*** Block opens ***

(* ===== verification/LteTestKeys.v ===== *)
(** * Web Connectivity LTE: test keys

    [pkg/experiment/webconnectivitylte/testkeys.go], [summary.go] and
    [analysishttpdiff.go]: the results that the tasks of a measurement
    accumulate.  Each method of [*TestKeys] runs with the mutex locked, so that
    it is one atomic update; a method that mutates the test keys is a function
    from test keys to test keys and the tasks that run in parallel are an
    interleaving of such updates.  [NewTestKeys] allocates [DNSWoami], [DoH] and
    [Do53], which are never replaced: they are plain fields.  An [error] that is
    only stored or formatted is the failure string it is converted to. *)
From S2P Require Import Prelude Failures GoSort GoString GoFloat Archival PipeSet Observation.
From S2P Require Import Analysis.

Record ConnPriorityLogEntry := { cpl_Msg : string; cpl_T : float64 }.

(** [webconnectivityalgo.DNSWhoamiInfoEntry] *)
Record DNSWhoamiInfoEntry := { whoami_Address : string }.

Record DNSWhoamiInfo := {
  SystemV4 : list DNSWhoamiInfoEntry;
  UDPv4 : gmap string (list DNSWhoamiInfoEntry);
}.

Record TestKeysDoH := {
  doh_NetworkEvents : list ArchivalNetworkEvent;
  doh_Queries : list ArchivalDNSLookupResult;
  doh_Requests : list ArchivalHTTPRequestResult;
  doh_TCPConnect : list ArchivalTCPConnectResult;
  doh_TLSHandshakes : list ArchivalTLSOrQUICHandshakeResult;
}.

Record TestKeysDo53 := {
  do53_NetworkEvents : list ArchivalNetworkEvent;
  do53_Queries : list ArchivalDNSLookupResult;
}.

(** [model.OOAPIService] *)
Record OOAPIService := { svc_Address : string; svc_Type : string; svc_Front : string }.

(** [Blocking any] holds nil, the boolean false or a string. *)
Inductive blocking :=
  | BlockingNil
  | BlockingFalse
  | BlockingString (reason : string).

#[export] Instance blocking_eq_dec : EqDecision blocking.
Proof. solve_decision. Defined.

Record TestKeys := mkTestKeys {
  lte_Agent : string;
  lte_ClientResolver : string;
  lte_Retries : option Z;
  lte_SOCKSProxy : option string;
  lte_NetworkEvents : list ArchivalNetworkEvent;
  lte_DNSWoami : DNSWhoamiInfo;
  lte_DoH : TestKeysDoH;
  lte_Do53 : TestKeysDo53;
  lte_DNSDuplicateResponses : list ArchivalDNSLookupResult;
  lte_Queries : list ArchivalDNSLookupResult;
  lte_Requests : list ArchivalHTTPRequestResult;
  lte_TCPConnect : list ArchivalTCPConnectResult;
  lte_TLSHandshakes : list ArchivalTLSOrQUICHandshakeResult;
  lte_ControlRequest : option THRequest;
  lte_Control : option THResponse;
  lte_ConnPriorityLog : list ConnPriorityLogEntry;
  lte_ControlFailure : option string;
  lte_DNSFlags : Z;
  lte_DNSExperimentFailure : option string;
  lte_DNSConsistency : option string;
  lte_HTTPExperimentFailure : option string;
  lte_BlockingFlags : Z;
  lte_NullNullFlags : Z;
  lte_BodyProportion : float64;
  lte_BodyLengthMatch : option bool;
  lte_HeadersMatch : option bool;
  lte_StatusCodeMatch : option bool;
  lte_TitleMatch : option bool;
  lte_Blocking : blocking;
  lte_Accessible : option bool;
  lte_fundamentalFailure : option string;
  lte_testHelper : option OOAPIService;
}.

Definition NewTestKeys : TestKeys := {|
  lte_Agent := "redirect"; lte_ClientResolver := ""; lte_Retries := None; lte_SOCKSProxy := None;
  lte_NetworkEvents := []; lte_DNSWoami := {| SystemV4 := []; UDPv4 := ∅ |};
  lte_DoH := {| doh_NetworkEvents := []; doh_Queries := []; doh_Requests := [];
                doh_TCPConnect := []; doh_TLSHandshakes := [] |};
  lte_Do53 := {| do53_NetworkEvents := []; do53_Queries := [] |};
  lte_DNSDuplicateResponses := []; lte_Queries := []; lte_Requests := [];
  lte_TCPConnect := []; lte_TLSHandshakes := []; lte_ControlRequest := None; lte_Control := None;
  lte_ConnPriorityLog := []; lte_ControlFailure := None; lte_DNSFlags := 0;
  lte_DNSExperimentFailure := None; lte_DNSConsistency := None; lte_HTTPExperimentFailure := None;
  lte_BlockingFlags := 0; lte_NullNullFlags := 0; lte_BodyProportion := float64_zero;
  lte_BodyLengthMatch := None; lte_HeadersMatch := None; lte_StatusCodeMatch := None;
  lte_TitleMatch := None; lte_Blocking := BlockingNil; lte_Accessible := None;
  lte_fundamentalFailure := None; lte_testHelper := None;
|}.

(** ** Recording results *)

Section methods.
Implicit Types (tk : TestKeys).

Definition AppendNetworkEvents (v : list ArchivalNetworkEvent) tk : TestKeys :=
  tk <| lte_NetworkEvents ::= λ l, l ++ v |>.

Definition AppendDNSLateReplies (v : list ArchivalDNSLookupResult) tk : TestKeys :=
  tk <| lte_DNSDuplicateResponses ::= λ l, l ++ v |>.

Definition AppendQueries (v : list ArchivalDNSLookupResult) tk : TestKeys :=
  tk <| lte_Queries ::= λ l, l ++ v |>.

Definition PrependRequests (v : list ArchivalHTTPRequestResult) tk : TestKeys :=
  tk <| lte_Requests ::= λ l, v ++ l |>.

Definition AppendTCPConnectResults (v : list ArchivalTCPConnectResult) tk : TestKeys :=
  tk <| lte_TCPConnect ::= λ l, l ++ v |>.

Definition AppendTLSHandshakes (v : list ArchivalTLSOrQUICHandshakeResult) tk : TestKeys :=
  tk <| lte_TLSHandshakes ::= λ l, l ++ v |>.

Definition SetControlRequest (v : option THRequest) tk : TestKeys := tk <| lte_ControlRequest := v |>.

Definition SetControl (v : option THResponse) tk : TestKeys := tk <| lte_Control := v |>.

(** The argument is [tracex.NewFailure(err)]. *)
Definition SetControlFailure (failure : option string) tk : TestKeys :=
  tk <| lte_ControlFailure := failure |>.

Definition SetFundamentalFailure (err : option string) tk : TestKeys :=
  tk <| lte_fundamentalFailure := err |>.

Definition WithTestKeysDoH (f : TestKeysDoH → TestKeysDoH) tk : TestKeys := tk <| lte_DoH ::= f |>.

Definition WithTestKeysDo53 (f : TestKeysDo53 → TestKeysDo53) tk : TestKeys := tk <| lte_Do53 ::= f |>.

Definition WithDNSWhoami (fun_ : DNSWhoamiInfo → DNSWhoamiInfo) tk : TestKeys :=
  tk <| lte_DNSWoami ::= fun_ |>.

Definition AppendConnPriorityLogEntry (entry : ConnPriorityLogEntry) tk : TestKeys :=
  tk <| lte_ConnPriorityLog ::= λ l, l ++ [entry] |>.

Definition setTestHelper (th : option OOAPIService) tk : TestKeys := tk <| lte_testHelper := th |>.

Definition getTestHelper tk : option OOAPIService := lte_testHelper tk.
End methods.

(** ** The HTTP diff *)

Record analysisHTTPDiffStatus := {
  hds_BodyProportion : option float64;
  hds_BodyLengthMatch : option bool;
  hds_HeadersMatch : option bool;
  hds_StatusCodeMatch : option bool;
  hds_TitleMatch : option bool;
}.

Definition bodyProportionFactor : float64 := float64_0_7.

Definition newAnalysisHTTPDiffStatus (analysis : WebAnalysis) : analysisHTTPDiffStatus := {|
  hds_BodyProportion := HTTPFinalResponseDiffBodyProportionFactor analysis;
  hds_BodyLengthMatch :=
    (λ factor, float64_gt factor bodyProportionFactor)
      <$> HTTPFinalResponseDiffBodyProportionFactor analysis;
  hds_HeadersMatch :=
    (λ headers, 0 <? size headers)%nat <$> HTTPFinalResponseDiffUncommonHeadersIntersection analysis;
  hds_StatusCodeMatch := HTTPFinalResponseDiffStatusCodeMatch analysis;
  hds_TitleMatch :=
    (λ words, size words <=? 0)%nat <$> HTTPFinalResponseDiffTitleDifferentLongWords analysis;
|}.

(** What the algorithm reads, from the test keys or from a fresh status. *)
Class analysisHTTPDiffValuesProvider (P : Type) := {
  bodyLengthMatch : P → option bool;
  headersMatch : P → option bool;
  statusCodeMatch : P → option bool;
  titleMatch : P → option bool;
}.

#[export] Instance analysisHTTPDiffStatus_provider : analysisHTTPDiffValuesProvider analysisHTTPDiffStatus :=
  {| bodyLengthMatch := hds_BodyLengthMatch; headersMatch := hds_HeadersMatch;
     statusCodeMatch := hds_StatusCodeMatch; titleMatch := hds_TitleMatch |}.

#[export] Instance TestKeys_provider : analysisHTTPDiffValuesProvider TestKeys :=
  {| bodyLengthMatch := lte_BodyLengthMatch; headersMatch := lte_HeadersMatch;
     statusCodeMatch := lte_StatusCodeMatch; titleMatch := lte_TitleMatch |}.

Definition analysisHTTPDiffAlgorithm `{analysisHTTPDiffValuesProvider P} (p : P) : bool :=
  if some_true (statusCodeMatch p) then
    if some_true (bodyLengthMatch p) then false
    else if some_true (headersMatch p) then false
    else if some_true (titleMatch p) then false
    else true
  else true.

Definition setHTTPDiffValues (woa : WebAnalysis) (tk : TestKeys) : TestKeys :=
  let hds := newAnalysisHTTPDiffStatus woa in
  tk <| lte_BodyProportion := UnwrapOr (hds_BodyProportion hds) float64_zero |>
     <| lte_BodyLengthMatch := hds_BodyLengthMatch hds |>
     <| lte_HeadersMatch := hds_HeadersMatch hds |>
     <| lte_StatusCodeMatch := hds_StatusCodeMatch hds |>
     <| lte_TitleMatch := hds_TitleMatch hds |>.

(** ** The summary *)

Record SummaryKeys := { sk_Accessible : bool; sk_Blocking : string; sk_IsAnomaly : bool }.

Definition MeasurementSummaryKeys (tk : TestKeys) : SummaryKeys :=
  {| sk_Accessible := UnwrapOr (lte_Accessible tk) false;
     sk_Blocking := match lte_Blocking tk with BlockingString v => v | _ => "" end;
     sk_IsAnomaly := match lte_Blocking tk with BlockingString _ => true | _ => false end |}.

Definition Anomaly (sk : SummaryKeys) : bool := sk_IsAnomaly sk.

*** Block closes ***

* Assigned task
From the first line of the data above through the line containing "[analysishttpdiff.go]: the results", repeat each line exactly, and add nothing.

* Answer
(* ===== verification/LteTestKeys.v ===== *)
(** * Web Connectivity LTE: test keys

    [pkg/experiment/webconnectivitylte/testkeys.go], [summary.go] and
    [analysishttpdiff.go]: the results that the tasks of a measurement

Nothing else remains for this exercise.